▶ _Problem statement_
Repeat the entries below exactly and in full.

▶ _Study material_

(** X22.  A call that returns, returns the output directory [out] below
    the local directory and leaves the reference [revealjs] in it
    pointing at the directory of the version asked for. *)
Theorem initialize_localdir_returns
        (env : Env) (localdir out : Pathlib.PurePath) (version : string) (w w' : World) :
  initialize_localdir env localdir version w = (w', Ok out) ->
  out = localdir // "out" /\
  fs w' (here env (localdir // "out" // "revealjs"))
  = Some (FS.Symlink (localdir // version)).
Proof.
  intros H. unfold initialize_localdir in H.
  apply bind_Ok in H as (u & w1 & _ & H).
  apply bind_Ok in H as (found & w2 & _ & H).
  apply bind_Ok in H as (u' & w3 & _ & H).
  pose proof H as Hlink. apply relink_Ok in Hlink as (Hlink & _).
  split; [|done].
  apply bind_Ok in H as (f & w4 & _ & H). apply bind_Ok in H as (u2 & w5 & _ & H).
  apply bind_Ok in H as (u3 & w6 & _ & H). by injection H as _ <-.
Qed.

Lemma initialize_localdir_returns_witness :
  fs (fst (initialize_localdir (Sample.env (Sample.config "3.4.1" Sample.off) None (Ok ""))
                               Sample.localdir "3.4.1" Sample.start))
     ["home"; "u"; ".markdownreveal"; "out"; "revealjs"]
  = Some (FS.Symlink (Sample.localdir // "3.4.1")).
Proof.
  refine (proj2 (initialize_localdir_returns
                   (Sample.env (Sample.config "3.4.1" Sample.off) None (Ok ""))
                   Sample.localdir (Sample.localdir // "out") "3.4.1" Sample.start _ _)).
  vm_compute. reflexivity.
Defined.

(** ** [generate], to its end *)

(** Writing at a name nothing has leaves what a path leads to as it is. *)
Lemma lstat_set_missing (f : FS.t) (q p : FS.path) (n : option FS.node) (x : FS.node) :
  q <> [] -> f q = None ->
  FS.lstat f p = Some x -> FS.lstat (FS.set f q n) p = Some x.
Proof.
  intros Hq Hnone Hp. destruct p as [|c p]; [done|].
  simpl in *. rewrite fs_set_ne; [done|]. intros Heq. subst q. congruence.
Qed.

Lemma resolve_set_missing (fuel : nat) (f : FS.t) (q p r : FS.path)
      (n : option FS.node) (x : FS.node) :
  q <> [] -> f q = None ->
  FS.resolve fuel f p = Some r -> FS.lstat f r = Some x ->
  FS.resolve fuel (FS.set f q n) p = Some r.
Proof.
  intros Hq Hnone. revert p. induction fuel as [|fuel IH]; intros p; simpl;
    destruct (FS.lstat f p) as [[| |target]|] eqn:Hp;
    try (rewrite (lstat_set_missing f q p n _ Hq Hnone Hp));
    try done; try (intros [= <-] Hx; congruence).
  apply IH.
Qed.

Lemma stat_set_missing (f : FS.t) (q p : FS.path) (n : option FS.node) (x : FS.node) :
  q <> [] -> f q = None ->
  FS.stat f p = Some x -> FS.stat (FS.set f q n) p = Some x.
Proof.
  intros Hq Hnone. unfold FS.stat.
  destruct (FS.resolve FS.max_links f p) as [r|] eqn:Hr; [|done].
  intros Hx. rewrite (resolve_set_missing _ f q p r n x Hq Hnone Hr Hx).
  by apply lstat_set_missing.
Qed.

Lemma is_dir_set_missing (f : FS.t) (q p : FS.path) (n : option FS.node) :
  q <> [] -> f q = None ->
  FS.is_dir f p = true -> FS.is_dir (FS.set f q n) p = true.
Proof.
  intros Hq Hnone. unfold FS.is_dir.
  destruct (FS.stat f p) as [[| |]|] eqn:Hp; try done.
  by rewrite (stat_set_missing f q p n _ Hq Hnone Hp).
Qed.

(** Opening a name nothing has, in a directory, for writing. *)
Lemma open_for_write_new (env : Env) (p : Pathlib.PurePath) (c : string) (w : World) :
  component c -> c <> ".." ->
  fs w (here env p ++ [c]) = None ->
  FS.is_dir (fs w) (here env p) = true ->
  open_for_write env (p // c) w = Ok (here env p ++ [c]).
Proof.
  intros Hc Hdd Hnone Hdir. unfold open_for_write.
  rewrite (here_truediv _ _ _ Hc Hdd).
  assert (FS.lstat (fs w) (here env p ++ [c]) = None) as Hl.
  { rewrite lstat_nonroot; [done|]. by destruct (here env p). }
  rewrite resolve_not_link by (intros target; by rewrite Hl).
  by rewrite Hl, removelast_last, Hdir.
Qed.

▶ _Written answer_
(** X22.  A call that returns, returns the output directory [out] below
    the local directory and leaves the reference [revealjs] in it
    pointing at the directory of the version asked for. *)
Theorem initialize_localdir_returns
        (env : Env) (localdir out : Pathlib.PurePath) (version : string) (w w' : World) :
  initialize_localdir env localdir version w = (w', Ok out) ->
  out = localdir // "out" /\
  fs w' (here env (localdir // "out" // "revealjs"))
  = Some (FS.Symlink (localdir // version)).
Proof.
  intros H. unfold initialize_localdir in H.
  apply bind_Ok in H as (u & w1 & _ & H).
  apply bind_Ok in H as (found & w2 & _ & H).
  apply bind_Ok in H as (u' & w3 & _ & H).
  pose proof H as Hlink. apply relink_Ok in Hlink as (Hlink & _).
  split; [|done].
  apply bind_Ok in H as (f & w4 & _ & H). apply bind_Ok in H as (u2 & w5 & _ & H).
  apply bind_Ok in H as (u3 & w6 & _ & H). by injection H as _ <-.
Qed.

Lemma initialize_localdir_returns_witness :
  fs (fst (initialize_localdir (Sample.env (Sample.config "3.4.1" Sample.off) None (Ok ""))
                               Sample.localdir "3.4.1" Sample.start))
     ["home"; "u"; ".markdownreveal"; "out"; "revealjs"]
  = Some (FS.Symlink (Sample.localdir // "3.4.1")).
Proof.
  refine (proj2 (initialize_localdir_returns
                   (Sample.env (Sample.config "3.4.1" Sample.off) None (Ok ""))
                   Sample.localdir (Sample.localdir // "out") "3.4.1" Sample.start _ _)).
  vm_compute. reflexivity.
Defined.

(** ** [generate], to its end *)

(** Writing at a name nothing has leaves what a path leads to as it is. *)
Lemma lstat_set_missing (f : FS.t) (q p : FS.path) (n : option FS.node) (x : FS.node) :
  q <> [] -> f q = None ->
  FS.lstat f p = Some x -> FS.lstat (FS.set f q n) p = Some x.
Proof.
  intros Hq Hnone Hp. destruct p as [|c p]; [done|].
  simpl in *. rewrite fs_set_ne; [done|]. intros Heq. subst q. congruence.
Qed.

Lemma resolve_set_missing (fuel : nat) (f : FS.t) (q p r : FS.path)
      (n : option FS.node) (x : FS.node) :
  q <> [] -> f q = None ->
  FS.resolve fuel f p = Some r -> FS.lstat f r = Some x ->
  FS.resolve fuel (FS.set f q n) p = Some r.
Proof.
  intros Hq Hnone. revert p. induction fuel as [|fuel IH]; intros p; simpl;
    destruct (FS.lstat f p) as [[| |target]|] eqn:Hp;
    try (rewrite (lstat_set_missing f q p n _ Hq Hnone Hp));
    try done; try (intros [= <-] Hx; congruence).
  apply IH.
Qed.

Lemma stat_set_missing (f : FS.t) (q p : FS.path) (n : option FS.node) (x : FS.node) :
  q <> [] -> f q = None ->
  FS.stat f p = Some x -> FS.stat (FS.set f q n) p = Some x.
Proof.
  intros Hq Hnone. unfold FS.stat.
  destruct (FS.resolve FS.max_links f p) as [r|] eqn:Hr; [|done].
  intros Hx. rewrite (resolve_set_missing _ f q p r n x Hq Hnone Hr Hx).
  by apply lstat_set_missing.
Qed.

Lemma is_dir_set_missing (f : FS.t) (q p : FS.path) (n : option FS.node) :
  q <> [] -> f q = None ->
  FS.is_dir f p = true -> FS.is_dir (FS.set f q n) p = true.
Proof.
  intros Hq Hnone. unfold FS.is_dir.
  destruct (FS.stat f p) as [[| |]|] eqn:Hp; try done.
  by rewrite (stat_set_missing f q p n _ Hq Hnone Hp).
Qed.

(** Opening a name nothing has, in a directory, for writing. *)
Lemma open_for_write_new (env : Env) (p : Pathlib.PurePath) (c : string) (w : World) :
  component c -> c <> ".." ->
  fs w (here env p ++ [c]) = None ->
  FS.is_dir (fs w) (here env p) = true ->
  open_for_write env (p // c) w = Ok (here env p ++ [c]).
Proof.
  intros Hc Hdd Hnone Hdir. unfold open_for_write.
  rewrite (here_truediv _ _ _ Hc Hdd).
  assert (FS.lstat (fs w) (here env p ++ [c]) = None) as Hl.
  { rewrite lstat_nonroot; [done|]. by destruct (here env p). }
  rewrite resolve_not_link by (intros target; by rewrite Hl).
  by rewrite Hl, removelast_last, Hdir.
Qed.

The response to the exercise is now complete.